> [Directions for this task]: From the data underneath, reproduce exactly the stretch that begins at the line with "and MODEL_DEPLOYMENT_NAME must" and ends after the line with "(* ===== verification/AppTurn.v ===== *)".

> [Data supplied]:
(** The [if submit and user_input:] block (lines 128-166). *)
Definition b1_turn (thread_id : string) (mem_path : path) (ag : agent) (user_input ts_u ts_a : string)
    : pageM unit :=
  user_msg ← p1_on_remote (messages_create thread_id "user" user_input);
  p1_on_fs_ (_append_memory_untrimmed mem_path "user" user_input (Some user_msg) ts_u);;
  rn ← p1_on_remote (runs_create_and_process thread_id (agent_id ag));
  p1_emit (P1Write ("Run ID: " +:+ run_id rn));;
  p1_emit (P1Write ("Run completed with status: " +:+ run_status rn));;
  (if String.eqb (run_status rn) "failed" then p1_emit (P1Error ("Run failed: " +:+ run_last_error rn))
   else mret tt);;
  logs ← b1_log_run_steps thread_id (run_id rn);
  (if String.eqb logs "" then mret tt else p1_emit (P1Expander "Run Steps & MCP Tool Calls" logs));;
  assistant_text ← b1_print_latest_assistant thread_id;
  (if String.eqb assistant_text "" then mret tt
   else
     p1_emit (P1Success assistant_text);;
     msgs ← p1_read_remote (messages_list_desc thread_id);
     p1_on_fs_ (_append_memory_untrimmed mem_path "assistant" assistant_text (first_assistant_id msgs) ts_a));;
  py_try (p1_on_remote_ (delete_agent (agent_id ag)))
         (fun e => p1_emit (P1Warning ("Could not delete agent: " +:+ exn_text e))).

(** One run of the script: [env] is the environment after [load_dotenv()],
    [submit] the button, [user_input] the text box, [ts_u] and [ts_a] the
    clock at the two appends. *)
Definition b1_script_run (env : gmap string string) (submit : bool) (user_input ts_u ts_a : string)
    : pageM unit :=
  p1_emit (P1Title "Azure AI Agent Chat");;
  p1_emit (P1Write "Ask a question and get a response from your Azure AI Agent (with MCP Tool).");;
  match cli_config env with
  | Raise _ => p1_emit (P1Error "PROJECT_ENDPOINT and MODEL_DEPLOYMENT_NAME must be set in your .env file.")
  | Ok (_, model) =>
      mem_path ← b1_ensure_thread;
      ag ← p1_on_remote (create_agent model "my-mcp-agent" b1_instructions);
      if submit && negb (String.eqb user_input "") then
        thread_id ← py_gets (fun w => default "" (p1_tid w));
        b1_turn thread_id mem_path ag user_input ts_u ts_a
      else mret tt
  end.
End Page1.

(** ** The journal of the session's thread keeps its stamp *)

Section Page1Facts.
Context {F R : Type} `{!JsonCodec F} `{!AgentsService R}.

(** The session holds [tid] and the journal at [p] carries [tid] and
    starts with [pre]. *)
Definition b1_grows (p : path) (tid : string) (pre : list entry) (w : page1 F R) : Prop :=
  p1_tid w = Some tid /\ exists es, journal_view p (p1_fs w) = Some (mk_journal (Some tid) (pre ++ es)).

Lemma b1_ensure_thread_old (w : page1 F R) t s1 p :
  p1_tid w = Some t -> _memory_path_for_thread t (p1_fs w) = Ok (s1, p) ->
  b1_ensure_thread w = (Ok p, mk_page1 (p1_tid w) s1 (p1_remote w) (p1_out w)).
Proof.
  intros Ht Hp. unfold b1_ensure_thread, py_gets, p1_on_fs. rewrite pyM_bind_run. cbn [fst snd].
  rewrite Ht. cbv beta iota. by rewrite Hp, Ht.
Qed.
(* ===== verification/AppTurn.v ===== *)
(** * AppTurn: one chat turn of the Streamlit app, and the app as a state machine

    The [if prompt := st.chat_input(...)] block of
    [streamlit_mcpclientapp.py]: reset the activity log, show the prompt,
    create a remote thread when the session has none, create an agent,
    post the prompt and journal it, run the agent, and on a run that did
    not fail log its steps, fetch the latest assistant reply, show and
    journal it; finally delete the agent, warning if that fails.  With
    [_print_latest_assistant] and [_log_run_steps].

    [app_step] is one user action (a prompt, or a history-column event of
    [Session]); [reachable] closes a world under actions.  The invariant
    theorem shows that no action ever writes a thread id into a journal,
    so the app lists none of the conversations it creates. *)

From S2P Require Import Prelude PyJson FileSystem Journal Directory Session Remote.
Import Store.

(** The instructions string of [create_agent]. *)
Definition agent_instructions : string :=
  "You are a helpful AI Agent for Tony, specializing in Microsoft documentation.
Your **primary directive** is to use the `mslearn` MCP tool to answer any questions related to Microsoft products, services, technologies, or documentation.
You **must not** answer these questions from your own pre-existing knowledge. Always prioritize fetching the most current information from the MCP tool.
When the MCP tool is used, your response **must** begin with 'Hello Tony, I am using the MCP to fetch this information.'".
(** The [selected_chat] value [start_new_chat] and the initialisation
    write, and the selectbox's own placeholder. *)
Definition start_label : string := "--- Start a new chat ---".
Definition b4_placeholder : string := "--- Select a conversation ---".

(** [options.index(x)]: the first position holding a value equal to [x];
    [ValueError] when there is none. *)
Fixpoint py_index_of (x : json) (xs : list json) : res nat :=
  match xs with
  | [] => Raise ValueError
  | y :: ys => if py_eq y x then Ok 0 else n ← py_index_of x ys; Ok (S n)
  end.

(** The value [st.selectbox] returns: the option the user picked, while it
    is still offered, otherwise the one at [index]. *)
Definition selectbox_value (choice : option json) (options : list json) (index : nat) : json :=
  match choice with
  | Some v => if existsb (py_eq v) options then v else default JNull (options !! index)
  | None => default JNull (options !! index)
  end.

(** The history widgets of page 4 that call back before the next run. *)
Inductive b4_click :=
  | B4NewChat                 (** [st.button("➕ New Chat", on_click=start_new_chat)] *)
  | B4Delete (thread_id : json).  (** [on_click=delete_thread, args=(thread_id,)] *)

(** What the user did since the last run. *)
Record b4_event := mk_b4_event {
  b4_clicked : option b4_click;
  b4_choice : option json;      (** the selectbox option picked, if any *)
  b4_prompt : option string;    (** [st.chat_input] *)
  b4_ts_user : string;
  b4_ts_asst : string
}.

Section Pages34.
Context {F R : Type} `{!JsonCodec F} `{!AgentsService R}.
Notation spM := (pyM (spage F R)).

(** [start_new_chat] of page 4 (lines 89-93). *)
Definition b4_start_new_chat : spM unit :=
  sp_set_messages [];; sp_set_selected (Some (JStr start_label));; sp_set_tid None.

(** [start_new_chat] of page 3 (lines 89-93), which has no [selected_chat]. *)
Definition b3_start_new_chat : spM unit :=
  sp_set_messages [];; sp_set_tid None.

(** [set_active_thread] of pages 3 and 4 (lines 95-101 of page 4). *)
Definition b34_set_active_thread (thread_id : json) : spM unit :=
  sp_set_tid (Some thread_id);;
  tid ← py_lift (py_str thread_id);
  mem_path ← sp_on_fs (_memory_path_for_thread tid);
  mem_data ← py_gets (fun w => _load_memory mem_path (sp_fs w));
  msgs ← py_lift (py_get_or mem_data "messages" (JList []));
  it ← py_lift (py_iter msgs);
  ms ← py_lift (res_mapM message_view it);
  sp_set_messages ms.

(** [delete_thread] of page 4 (lines 103-111). *)
Definition b4_delete_thread (thread_id : json) : spM unit :=
  tid ← py_lift (py_str thread_id);
  mem_path ← sp_on_fs (_memory_path_for_thread tid);
  py_try
    (sp_on_fs_ (unlink_memory mem_path);;
     cur ← py_gets sp_tid;
     if py_eq (default JNull cur) thread_id then b4_start_new_chat else mret tt)
    (fun e => sp_emit (WError ("Error deleting thread: " +:+ exn_text e))).

Definition b4_callback (c : b4_click) : spM unit :=
  match c with
  | B4NewChat => b4_start_new_chat
  | B4Delete t => b4_delete_thread t
  end.

(** The history column of page 4 (lines 154-198); [true] when it calls
    [st.rerun()], which ends the run there. *)
Definition b4_history (choice : option json) : spM bool :=
  sp_emit (WSubheader "Chat History");;
  saved_threads ← sp_on_fs get_all_threads;
  let options := JStr b4_placeholder :: map snd saved_threads in
  sel ← py_gets sp_selected;
  let current_selection_index :=
    match py_index_of (default (JStr b4_placeholder) sel) options with Ok i => i | Raise _ => 0 end in
  sp_emit (WSelectbox options current_selection_index);;
  let selected_option := selectbox_value choice options current_selection_index in
  selected_chat ← py_lift (from_option Ok (Raise AttributeError) sel);
  if py_truthy selected_option && negb (py_eq selected_option selected_chat) then
    sp_set_selected (Some selected_option);;
    (if py_eq selected_option (JStr b4_placeholder) then b4_start_new_chat
     else
       thread_id_to_load ← py_lift (first_key_with_value saved_threads selected_option);
       b34_set_active_thread thread_id_to_load);;
    mret true
  else
    sp_emit (WButton "➕ New Chat");;
    tid ← py_gets sp_tid;
    (if py_truthy (default JNull tid) then sp_emit (WButton "🗑️ Delete Current Chat") else mret tt);;
    mret false.

(** The chat-input block of page 4 (lines 215-269). *)
Definition b4_turn (model prompt ts_user ts_asst : string) : spM unit :=
  sp_add_message "user" prompt;;
  cur ← py_gets sp_tid;
  (match cur with
   | None =>
       sp_emit (SbInfo "Creating a new thread...");;
       tid ← sp_on_remote threads_create;
       sp_set_tid (Some (JStr tid));;
       sp_emit (SbSuccess ("✅ New thread: `" +:+ tid +:+ "`"))
   | Some _ => mret tt
   end);;
  tid_obj ← py_gets (fun w => default JNull (sp_tid w));
  thread_id ← py_lift (py_str tid_obj);
  mem_path ← sp_on_fs (_memory_path_for_thread thread_id);
  sp_emit (SbInfo "Creating agent...");;
  ag ← sp_on_remote (create_agent model "my-mcp-agent" agent_instructions);
  sp_emit (SbSuccess ("✅ Agent created: `" +:+ agent_name ag +:+ "`"));;
  sp_emit (SbInfo "➡️ Sending message...");;
  user_msg_id ← sp_on_remote (messages_create thread_id "user" prompt);
  sp_on_fs_ (_append_memory mem_path "user" prompt (Some user_msg_id) ts_user);;
  sp_emit (SbSuccess "✅ Message sent.");;
  sp_emit (SbInfo "🏃‍♂️ Starting run...");;
  rn ← sp_on_remote (runs_create_and_process thread_id (agent_id ag));
  (if String.eqb (run_status rn) "failed" then
     sp_emit (WError ("Run failed: " +:+ run_last_error rn));;
     sp_emit (SbError ("❌ Run `" +:+ run_id rn +:+ "` failed."))
   else
     sp_emit (SbSuccess ("✅ Run `" +:+ run_id rn +:+ "`: **" +:+ run_status rn +:+ "**"));;
     sb_log_run_steps thread_id (run_id rn);;
     assistant_text ← sb_print_latest_assistant thread_id;
     sp_add_message "assistant" assistant_text;;
     msgs ← sp_read_remote (messages_list_desc thread_id);
     sp_on_fs_ (_append_memory mem_path "assistant" assistant_text (first_assistant_id msgs) ts_asst));;
  sp_emit (SbInfo ("🗑️ Deleting agent `" +:+ agent_id ag +:+ "`..."));;
  py_try (sp_on_remote_ (delete_agent (agent_id ag));; sp_emit (SbSuccess "✅ Agent deleted."))
         (fun e => sp_emit (WWarning ("Could not delete agent: " +:+ exn_text e));;
                   sp_emit (SbWarning ("⚠️ Could not delete agent: " +:+ exn_text e))).
(** The handler of an event.  Before the listener runs, the runtime
    removes a fired timer from the armed ones and, for ['exit'] and
    ['disconnect'], marks the worker and deletes its key from
    [cluster.workers] if the other of the two has already happened: after
    an ['exit'] that comes first the key is still there while the
    listener runs.  The master registers no ['message'] and no
    ['disconnect'] listener, on [cluster] or on any worker, so those
    events run no code of the master. *)
Definition handle (now : Z) (e : event) : M unit :=
  match e with
  | WorkerOnline w =>
      modify (λ s, set_onlineHooks (onlineHooks s ∖ {[w]}) s);;
      assignTask now w
  | Tick => updateConsole
  | TimerFired idx w =>
      modify (λ s, set_timers (remove_first (idx, w) (timers s)) s);;
      onTimeout now idx w
  | WorkerExit w =>
      modify (λ s, set_onlineHooks (onlineHooks s ∖ {[w]})
                     (set_exited ({[w]} ∪ exited s)
                        (set_workers
                           (if decide (w ∈ disconnected s)
                            then workers s ∖ {[w]} else workers s) s)));;
      onExit w
  | WorkerMessage _ _ => mret ()
  | WorkerDisconnect w =>
      modify (λ s, set_disconnected ({[w]} ∪ disconnected s)
                     (set_workers
                        (if decide (w ∈ exited s)
                         then workers s ∖ {[w]} else workers s) s))
  end.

> [Problem solution]:
  | Raise _ => p1_emit (P1Error "PROJECT_ENDPOINT and MODEL_DEPLOYMENT_NAME must be set in your .env file.")
  | Ok (_, model) =>
      mem_path ← b1_ensure_thread;
      ag ← p1_on_remote (create_agent model "my-mcp-agent" b1_instructions);
      if submit && negb (String.eqb user_input "") then
        thread_id ← py_gets (fun w => default "" (p1_tid w));
        b1_turn thread_id mem_path ag user_input ts_u ts_a
      else mret tt
  end.
End Page1.

(** ** The journal of the session's thread keeps its stamp *)

Section Page1Facts.
Context {F R : Type} `{!JsonCodec F} `{!AgentsService R}.

(** The session holds [tid] and the journal at [p] carries [tid] and
    starts with [pre]. *)
Definition b1_grows (p : path) (tid : string) (pre : list entry) (w : page1 F R) : Prop :=
  p1_tid w = Some tid /\ exists es, journal_view p (p1_fs w) = Some (mk_journal (Some tid) (pre ++ es)).

Lemma b1_ensure_thread_old (w : page1 F R) t s1 p :
  p1_tid w = Some t -> _memory_path_for_thread t (p1_fs w) = Ok (s1, p) ->
  b1_ensure_thread w = (Ok p, mk_page1 (p1_tid w) s1 (p1_remote w) (p1_out w)).
Proof.
  intros Ht Hp. unfold b1_ensure_thread, py_gets, p1_on_fs. rewrite pyM_bind_run. cbn [fst snd].
  rewrite Ht. cbv beta iota. by rewrite Hp, Ht.
Qed.
(* ===== verification/AppTurn.v ===== *)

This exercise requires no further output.